Zephyr Threadgill (Robbie Danzie) & Jim (Darrell Philip) |
In tackling the key role of Taryn, Chicago-native
Tiffany Coty said she was attracted to the film because of the dearth of meaty,
complex roles for black women in the industry.
Black actresses past the sexist “prime” of ingénue must fight tooth and
nail for limited opportunities in the Hollywood pipeline. Mainstream film has no use for older black
women beyond the obligatory self-sacrificing mothers, white women sidekicks, or
austere, Talented Tenth one-scene courtroom procedural judges.
In our film, black women emerge as powerful
historical actors representing the entire spectrum of religious belief,
“apostasy” and agency. They also have pivotal roles as documentarians of the
church’s politics and power struggles. Most
fictional portrayals of Peoples Temple have avoided focusing on the complex role
of the Black press in the church’s rise.
White Nights, Black Paradise
highlights the influence of Carlton Goodlett, firebrand publisher of the once prominent
Sun Reporter black newspaper chain as
well as the Peoples Forum newspaper. In the book and film, Goodlett’s unwavering
support of Jones and the Temple is offset by the critical presence of Ida
Lassiter, a fictitious investigative journalist and activist. As played by actress and former reporter Janine
Lancaster, Ida spars with Lourde’s righteous Ernestine over the emigration of
the church to Jonestown and her checkered past with Jim Jones.

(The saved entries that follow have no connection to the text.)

(* ===== verification/VizStats.v ===== *)
(** * visualizer/plugins/interface_statistics.py
    The samples of the counters of every network device, of which the last ten
    intervals are kept by node, the rates that are computed from them, and the
    table of the window.  The helper of the simulator that takes the samples
    and the names of the devices are parameters. *)
From Stdlib Require Import SpecFloat.
From S2P Require Import Prelude PyStr PyNum PyFloat VizFlows.
#[local] Open Scope Z_scope.

Definition NODE_STATISTICS_MEMORY : Z := 10.

(** [NetDeviceStatistics] of the helper: the counters of one device. *)
Record NetDeviceStatistics := {
  transmittedBytes : Z; receivedBytes : Z; transmittedPackets : Z; receivedPackets : Z;
}.
Record NetDevStats := {
  rxPackets : Z; rxBytes : Z; txPackets : Z; txBytes : Z;
  rxPacketRate : float; rxBitRate : float; txPacketRate : float; txBitRate : float;
}.
(** [self.node_statistics]: the samples of a node, the oldest first; a sample
    has the counters of every device of the node. *)
Abbreviation collector := (list (Z * list (list NetDeviceStatistics))).
Abbreviation cio := (eff collector exn unit).

Definition collect_node (stats : Z * list NetDeviceStatistics) : cio :=
  zoom (λ c : collector, default [] (dict_get c stats.1)) (λ l c, dict_set c stats.1 l)
    (remember NODE_STATISTICS_MEMORY stats.2).
Definition simulation_periodic_update (nodes_statistics : list (Z * list NetDeviceStatistics)) : cio :=
  for_each collect_node nodes_statistics.

(** [x/k] for an integer [x] *)
Definition int_rate (x : Z) (k : float) : res float := f ← as_float (PInt x); fdiv f k.
Definition out_stat (k : float) (oldest : list NetDeviceStatistics) (iface : nat)
    (stats : NetDeviceStatistics) : res NetDevStats :=
  a ← py_index (transmittedPackets <$> oldest) (Z.of_nat iface);
  txPacketRate ← int_rate (transmittedPackets stats - a) k;
  a ← py_index (receivedPackets <$> oldest) (Z.of_nat iface);
  rxPacketRate ← int_rate (receivedPackets stats - a) k;
  a ← py_index (transmittedBytes <$> oldest) (Z.of_nat iface);
  txBitRate ← int_rate ((transmittedBytes stats - a) * 8) k;
  a ← py_index (receivedBytes <$> oldest) (Z.of_nat iface);
  rxBitRate ← int_rate ((receivedBytes stats - a) * 8) k;
  Ok {| rxPackets := receivedPackets stats; rxBytes := receivedBytes stats;
        txPackets := transmittedPackets stats; txBytes := transmittedBytes stats;
        rxPacketRate := rxPacketRate; rxBitRate := rxBitRate;
        txPacketRate := txPacketRate; txBitRate := txBitRate |}.
(** [for iface, stats in enumerate(newest): ...; retval.append(outStat)] *)
Fixpoint out_stats (k : float) (oldest : list NetDeviceStatistics) (iface : nat)
    (newest : list NetDeviceStatistics) : res (list NetDevStats) :=
  match newest with
  | [] => Ok []
  | stats :: newest => s ← out_stat k oldest iface stats; l ← out_stats k oldest (S iface) newest; Ok (s :: l)
  end.
Definition get_interface_statistics (sample_period : float) (c : collector) (nodeId : Z)
    : res (list NetDevStats) :=
  match dict_get c nodeId with
  | None => Ok []
  | Some raw_stats_list =>
      if decide (Z.of_nat (length raw_stats_list) < NODE_STATISTICS_MEMORY) then Ok []
      else if decide (Z.of_nat (length raw_stats_list) ≠ NODE_STATISTICS_MEMORY) then Err AssertionError
      else
        oldest ← py_index raw_stats_list 0;
        newest ← py_index raw_stats_list (-1);
        out_stats (fmul sample_period (float_int (NODE_STATISTICS_MEMORY - 1))) oldest 0 newest
  end.

(** ** The window *)

(** A cell of the table: a text, or [str] of a number. *)
Inductive cell : Type := Text (s : string) | Str (x : num).
Definition interface_row (find_name : nat → string) (iface : nat) (stats : NetDevStats) : list cell :=
  let name := find_name iface in
  [Text (if decide (name = "") then "(interface " +:+ pretty (Z.of_nat iface) +:+ ")" else name);
   Str (PInt (txPackets stats)); Str (PInt (txBytes stats));
   Str (PFloat (txPacketRate stats)); Str (PFloat (txBitRate stats));
   Str (PInt (rxPackets stats)); Str (PInt (rxBytes stats));
   Str (PFloat (rxPacketRate stats)); Str (PFloat (rxBitRate stats))].
(** [ShowInterfaceStatistics.update]: the table, which is cleared after the
    statistics were computed. *)
Definition update_statistics (find_name : nat → string) (sample_period : float) (c : collector)
    (node_index : Z) : eff (list (list cell)) exn unit :=
  stats_list ← lift_res (get_interface_statistics sample_period c node_index);
  modify (λ _, imap (interface_row find_name) stats_list).

(** ** What is kept, and what it comes to *)

(** The samples of a node among those of the intervals. *)
Definition own_samples (id : Z) (ticks : list (list (Z * list NetDeviceStatistics)))
    : list (list NetDeviceStatistics) :=
  (filter (λ s : Z * list NetDeviceStatistics, s.1 = id) (mjoin ticks)).*2.
Definition last_ten (l : list (list NetDeviceStatistics)) : list (list NetDeviceStatistics) :=
  drop (length l - 10) l.
(** A collector that has seen the samples [h], node by node. *)
Definition has_seen (h : list (Z * list NetDeviceStatistics)) (c : collector) : Prop :=
  ∀ id, dict_get c id =
    match (filter (λ s : Z * list NetDeviceStatistics, s.1 = id) h).*2 with
    | [] => None
    | l => Some (last_ten l)
    end.

Lemma last_ten_snoc l x : last_ten (last_ten l ++ [x]) = last_ten (l ++ [x]).
Proof.
  unfold last_ten. destruct (decide (length l ≤ 10)%nat).
  - by replace (length l - 10)%nat with O by lia.
  - rewrite <-(drop_app_le l [x]) by lia. rewrite drop_drop, length_drop, !length_app. simpl. f_equal. lia.
Qed.
Lemma collect_node_ok h s c :
  has_seen h c → ∃ c', collect_node s c = (c', Ok ()) ∧ has_seen (h ++ [s]) c'.
Proof.
  intros Hc. destruct s as [i x].
  exists (dict_set c i (last_ten (default [] (dict_get c i) ++ [x]))). split.
  { unfold collect_node, zoom, remember. cbn [fst snd]. by rewrite (pop_front_ok 10). }
  intros id. rewrite dict_get_set, filter_app, fmap_app, filter_cons. simpl.
  case_decide as Hi; [|by rewrite app_nil_r, Hc]. subst id. rewrite Hc.
  destruct (filter _ h).*2 as [|y l]; [done|].
  transitivity (Some (last_ten ((y :: l) ++ [x]))); [|done]. f_equal. apply last_ten_snoc.
Qed.
Lemma collect_ok l h c :
  has_seen h c → ∃ c', simulation_periodic_update l c = (c', Ok ()) ∧ has_seen (h ++ l) c'.
Proof.
  revert h c. induction l as [|s l IH]; intros h c Hc; [exists c; by rewrite app_nil_r|].
  destruct (collect_node_ok h s c Hc) as (c1 & Hrun & Hc1).
  destruct (IH _ c1 Hc1) as (c2 & Hrun2 & Hc2). exists c2. rewrite <-app_assoc in Hc2. split; [|done].
  unfold simulation_periodic_update. cbn [for_each]. by rewrite (bind_run _ _ _ _ _ Hrun).
Qed.
Lemma collects_ok ticks h c :
  has_seen h c →
  ∃ c', for_each simulation_periodic_update ticks c = (c', Ok ()) ∧ has_seen (h ++ mjoin ticks) c'.
Proof.
  revert h c. induction ticks as [|l ticks IH]; intros h c Hc; [exists c; by rewrite app_nil_r|].
  destruct (collect_ok l h c Hc) as (c1 & Hrun & Hc1).
  destruct (IH _ c1 Hc1) as (c2 & Hrun2 & Hc2). exists c2. rewrite <-app_assoc in Hc2. split; [|done].
  cbn [for_each]. by rewrite (bind_run _ _ _ _ _ Hrun).
Qed.

(** The statistics between two samples, device by device. *)
Definition between (k : float) (a b : NetDeviceStatistics) (s : NetDevStats) : Prop :=
  rxPackets s = receivedPackets b ∧ rxBytes s = receivedBytes b ∧
  txPackets s = transmittedPackets b ∧ txBytes s = transmittedBytes b ∧
  int_rate (transmittedPackets b - transmittedPackets a) k = Ok (txPacketRate s) ∧
  int_rate (receivedPackets b - receivedPackets a) k = Ok (rxPacketRate s) ∧
  int_rate ((transmittedBytes b - transmittedBytes a) * 8) k = Ok (txBitRate s) ∧
  int_rate ((receivedBytes b - receivedBytes a) * 8) k = Ok (rxBitRate s).
Lemma py_index_fmap {A B} (f : A → B) l i : py_index (f <$> l) (Z.of_nat i) = 
  match l !! i with Some x => Ok (f x) | None => Err IndexError end.
Proof. rewrite py_index_nat, list_lookup_fmap. by destruct (l !! i). Qed.
Lemma out_stats_ok k oldest newest n l :
  out_stats k oldest n newest = Ok l →
  length l = length newest ∧
  ∀ i b s, newest !! i = Some b → l !! i = Some s → ∃ a, oldest !! (n + i)%nat = Some a ∧ between k a b s.
Proof.
  revert n l. induction newest as [|b0 newest IH]; intros n l; simpl; [by intros [= <-]|].
  intros (s0 & H0 & (l' & Hl & [= <-])%bind_ok)%bind_ok. destruct (IH _ _ Hl) as [Hlen Hi].
  split; [simpl; by f_equal|]. intros [|i] b s; simpl.
  - intros [= ->] [= ->]. unfold out_stat in H0. rewrite !py_index_fmap in H0. rewrite Nat.add_0_r.
    destruct (oldest !! n) as [a|]; [|done]. exists a. split; [done|]. simpl in H0. inv_bind.
    by simplify_eq/=.
  - intros Hb Hs. rewrite Nat.add_succ_r. by eapply (Hi i).
Qed.
(** The differences of the counters can be converted to floats. *)
Definition fits (z : Z) : Prop := ∃ f, as_float (PInt z) = Ok f.
Definition fit (a b : NetDeviceStatistics) : Prop :=
  fits (transmittedPackets b - transmittedPackets a) ∧ fits (receivedPackets b - receivedPackets a) ∧
  fits ((transmittedBytes b - transmittedBytes a) * 8) ∧ fits ((receivedBytes b - receivedBytes a) * 8).
Lemma fits_rate z k : is_zero_float k = false → fits z → ∃ x, int_rate z k = Ok x.
Proof. intros Hk [f Hf]. unfold int_rate. rewrite Hf. simpl. unfold fdiv. rewrite Hk. by eexists. Qed.
Lemma out_stats_end k oldest newest n :
  is_zero_float k = false → (n ≤ length oldest)%nat →
  (∀ i a b, oldest !! (n + i)%nat = Some a → newest !! i = Some b → fit a b) →
  (∃ l, out_stats k oldest n newest = Ok l) ∧ (n + length newest ≤ length oldest)%nat ∨
  out_stats k oldest n newest = Err IndexError ∧ (length oldest < n + length newest)%nat.
Proof.
  intros Hk. revert n. induction newest as [|b newest IH]; intros n Hn Hfit; simpl; [left; split; [by eexists|lia]|].
  unfold out_stat. rewrite !py_index_fmap. destruct (oldest !! n) as [a|] eqn:Ea.
  - destruct (Hfit O a b) as (F1 & F2 & F3 & F4); [by rewrite Nat.add_0_r|done|].
    destruct (fits_rate _ k Hk F1) as [x1 H1], (fits_rate _ k Hk F2) as [x2 H2].
    destruct (fits_rate _ k Hk F3) as [x3 H3], (fits_rate _ k Hk F4) as [x4 H4].
    apply lookup_lt_Some in Ea as Hlt. simpl. rewrite H1; simpl. rewrite H2; simpl. rewrite H3; simpl. rewrite H4; simpl.
    destruct (IH (S n)) as [[[l ->] ?]|[-> ?]]; [lia| |left|right].
    + intros i a' b' Ha' Hb'. apply (Hfit (S i) a' b'); [by rewrite Nat.add_succ_r|done].
    + split; [by eexists|lia].
    + split; [done|lia].
  - right. apply lookup_ge_None_1 in Ea. split; [done|lia].
Qed.

(** The interface statistics of a node.  Whatever was sampled, and for
    whatever other nodes, there are none before the tenth sample of the node;
    from then on they compare its last sample with the ninth before it: one
    entry for every device of the last sample, with its counters and the four
    rates over nine sample periods; a device that the older sample does not
    have is an IndexError.  Nothing is said for a sample period of 0 or a
    difference that is no float. *)
Theorem interface_statistics_rates ticks id sample_period :
  ∃ c, for_each simulation_periodic_update ticks [] = (c, Ok ()) ∧
  let h := own_samples id ticks in
  let k := fmul sample_period (float_int (NODE_STATISTICS_MEMORY - 1)) in
  ((length h < 10)%nat → get_interface_statistics sample_period c id = Ok []) ∧
  ∀ oldest newest,
    (10 ≤ length h)%nat → h !! (length h - 10)%nat = Some oldest → last h = Some newest →
    is_zero_float k = false →
    (∀ i a b, oldest !! i = Some a → newest !! i = Some b → fit a b) →
    if decide (length newest ≤ length oldest)%nat then
      ∃ l, get_interface_statistics sample_period c id = Ok l ∧ length l = length newest ∧
        ∀ i s, l !! i = Some s → ∃ a b, oldest !! i = Some a ∧ newest !! i = Some b ∧ between k a b s
    else get_interface_statistics sample_period c id = Err IndexError.
Proof.
  destruct (collects_ok ticks [] []) as (c & Hrun & Hc); [by intros id'|]. exists c. split; [done|].
  specialize (Hc id). cbn zeta. rewrite app_nil_l in Hc. fold (own_samples id ticks) in Hc. set (h := own_samples id ticks) in *.
  unfold get_interface_statistics. split.
  - intros Hlen. rewrite Hc. destruct h as [|x h']; [done|]. cbn iota. rewrite decide_True; [done|].
    unfold last_ten, NODE_STATISTICS_MEMORY. rewrite length_drop. lia.
  - intros oldest newest Hlen Hold%drop_S Hnew Hk Hfit. set (rest := drop (S _) h) in Hold.
    assert (dict_get c id = Some (oldest :: rest)) as ->.
    { rewrite Hc. destruct h; [done|]. unfold last_ten. by rewrite Hold. }
    assert (length (oldest :: rest) = 10%nat) as Hten by (rewrite <-Hold, length_drop; lia).
    rewrite Hten, (decide_False (P := Z.of_nat 10 < NODE_STATISTICS_MEMORY)),
      (decide_False (P := Z.of_nat 10 ≠ NODE_STATISTICS_MEMORY)) by (unfold NODE_STATISTICS_MEMORY; lia).
    assert (py_index (oldest :: rest) (-1) = Ok newest) as ->.
    { unfold py_index. cbn zeta. rewrite (decide_True (P := -1 < 0)), Hten, decide_False by lia.
      rewrite <-Hold, lookup_drop. rewrite last_lookup in Hnew.
      replace (length h - 10 + _)%nat with (Nat.pred (length h)) by lia. by rewrite Hnew. }
    change (py_index (oldest :: rest) 0) with (@Ok exn _ oldest). cbn [mbind result_bind].
    destruct (out_stats_end (fmul sample_period (float_int (NODE_STATISTICS_MEMORY - 1))) oldest newest 0)
      as [[[l Hl] Hlt]|[-> Hlt]]; [done|lia|done|..].
    + rewrite decide_True by lia. exists l. destruct (out_stats_ok _ _ _ _ _ Hl) as [Hlen' Hi].
      split_and!; [done..|]. intros i s Hs.
      destruct (lookup_lt_is_Some_2 newest i) as [b Hb]; [rewrite <-Hlen'; by eapply lookup_lt_Some|].
      destruct (Hi i b s Hb Hs) as (a & ? & ?). by exists a, b.
    + by rewrite decide_False by lia.
Qed.

(** Two devices that send 1000 bytes in 10 packets in an interval of 0.1
    seconds, and a node of one device that gets a second one. *)
Definition demo_stats (n : Z) : NetDeviceStatistics :=
  {| transmittedBytes := 1000 * n; receivedBytes := 0; transmittedPackets := 10 * n; receivedPackets := 0 |}.
Definition demo_samples : list (list (Z * list NetDeviceStatistics)) :=
  (λ n, [(0, [demo_stats n; demo_stats (2 * n)]);
         (1, demo_stats n :: if decide (n < 12) then [] else [demo_stats n])]) <$> (Z.of_nat <$> seq 0 13).
Definition demo_collector : collector := (for_each simulation_periodic_update demo_samples []).1.
(** The packets of the devices and their rates, without fractions. *)
Definition whole_rates (sample_period : float) (id : Z) : res (list (Z * res Z * res Z)) :=
  l ← get_interface_statistics sample_period demo_collector id;
  Ok (map (λ s, (txPackets s, py_int (PFloat (txPacketRate s)), py_int (PFloat (txBitRate s)))) l).
Example rates_of_two_devices :
  whole_rates (lit 1 (-1)) 0 = Ok [(120, Ok 100, Ok 80000); (240, Ok 200, Ok 160000)].
Proof. by vm_compute. Qed.
Example new_device_raises : whole_rates (lit 1 (-1)) 1 = Err IndexError.
Proof. by vm_compute. Qed.
(** Doubling the speed in the middle of the window halves every rate at once,
    though the nine intervals before it were half as long. *)
Example rate_after_speed_change :
  whole_rates (fmul (lit 1 (-1)) (float_int 2)) 0 = Ok [(120, Ok 50, Ok 40000); (240, Ok 100, Ok 80000)].
Proof. by vm_compute. Qed.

The limitations of interracial “sisterhood” and
second wave feminist solidarity are epitomized by the divisive figure of Carol,
played by Allison
Blaize. Modeled on Carolyn
Layton, a white Temple lieutenant, chief strategist and mother of one of
Jones’ children, Carol represents one of the biggest paradoxes of the church. White women, often sexually manipulated, were
installed as “gentle” enforcers and authority figures by Jones. The tacit conflict between black and white
women over leadership upended the image of socialist egalitarianism the movement
attempted to project in public. These kind of politics—all too real in this era
of Clintonian white corporate feminism--are conspicuously absent from the white
gaze of historical fiction.
In White
Nights, Black Paradise, Peoples Temple is a space of projection for black
women’s dreams, ambitions, and struggles for self-determination in apartheid
America. As Robbie Danzie (Zephyr)
notes, “The novel reminds those of
us passionately committed to organizations (spiritual or not), that our
participation must be based on inquiry and self-study, as opposed to heightened
emotion and blind faith or trust stirred by others. Even today, there are
those of us roused to action, sometimes tragically, by leaders of churches
and/or political organizations, who've become intoxicated by increased money
and power.”
*Jonestown survivor Hyacinth Thrash narrated her
life story to an autobiographer for the book The Onliest One Alive
Sikivu Hutchinson is the author of White Nights, Black Paradise and Moral
Combat: Black Atheists, Gender Politics and the Values Wars. The film will be released this fall.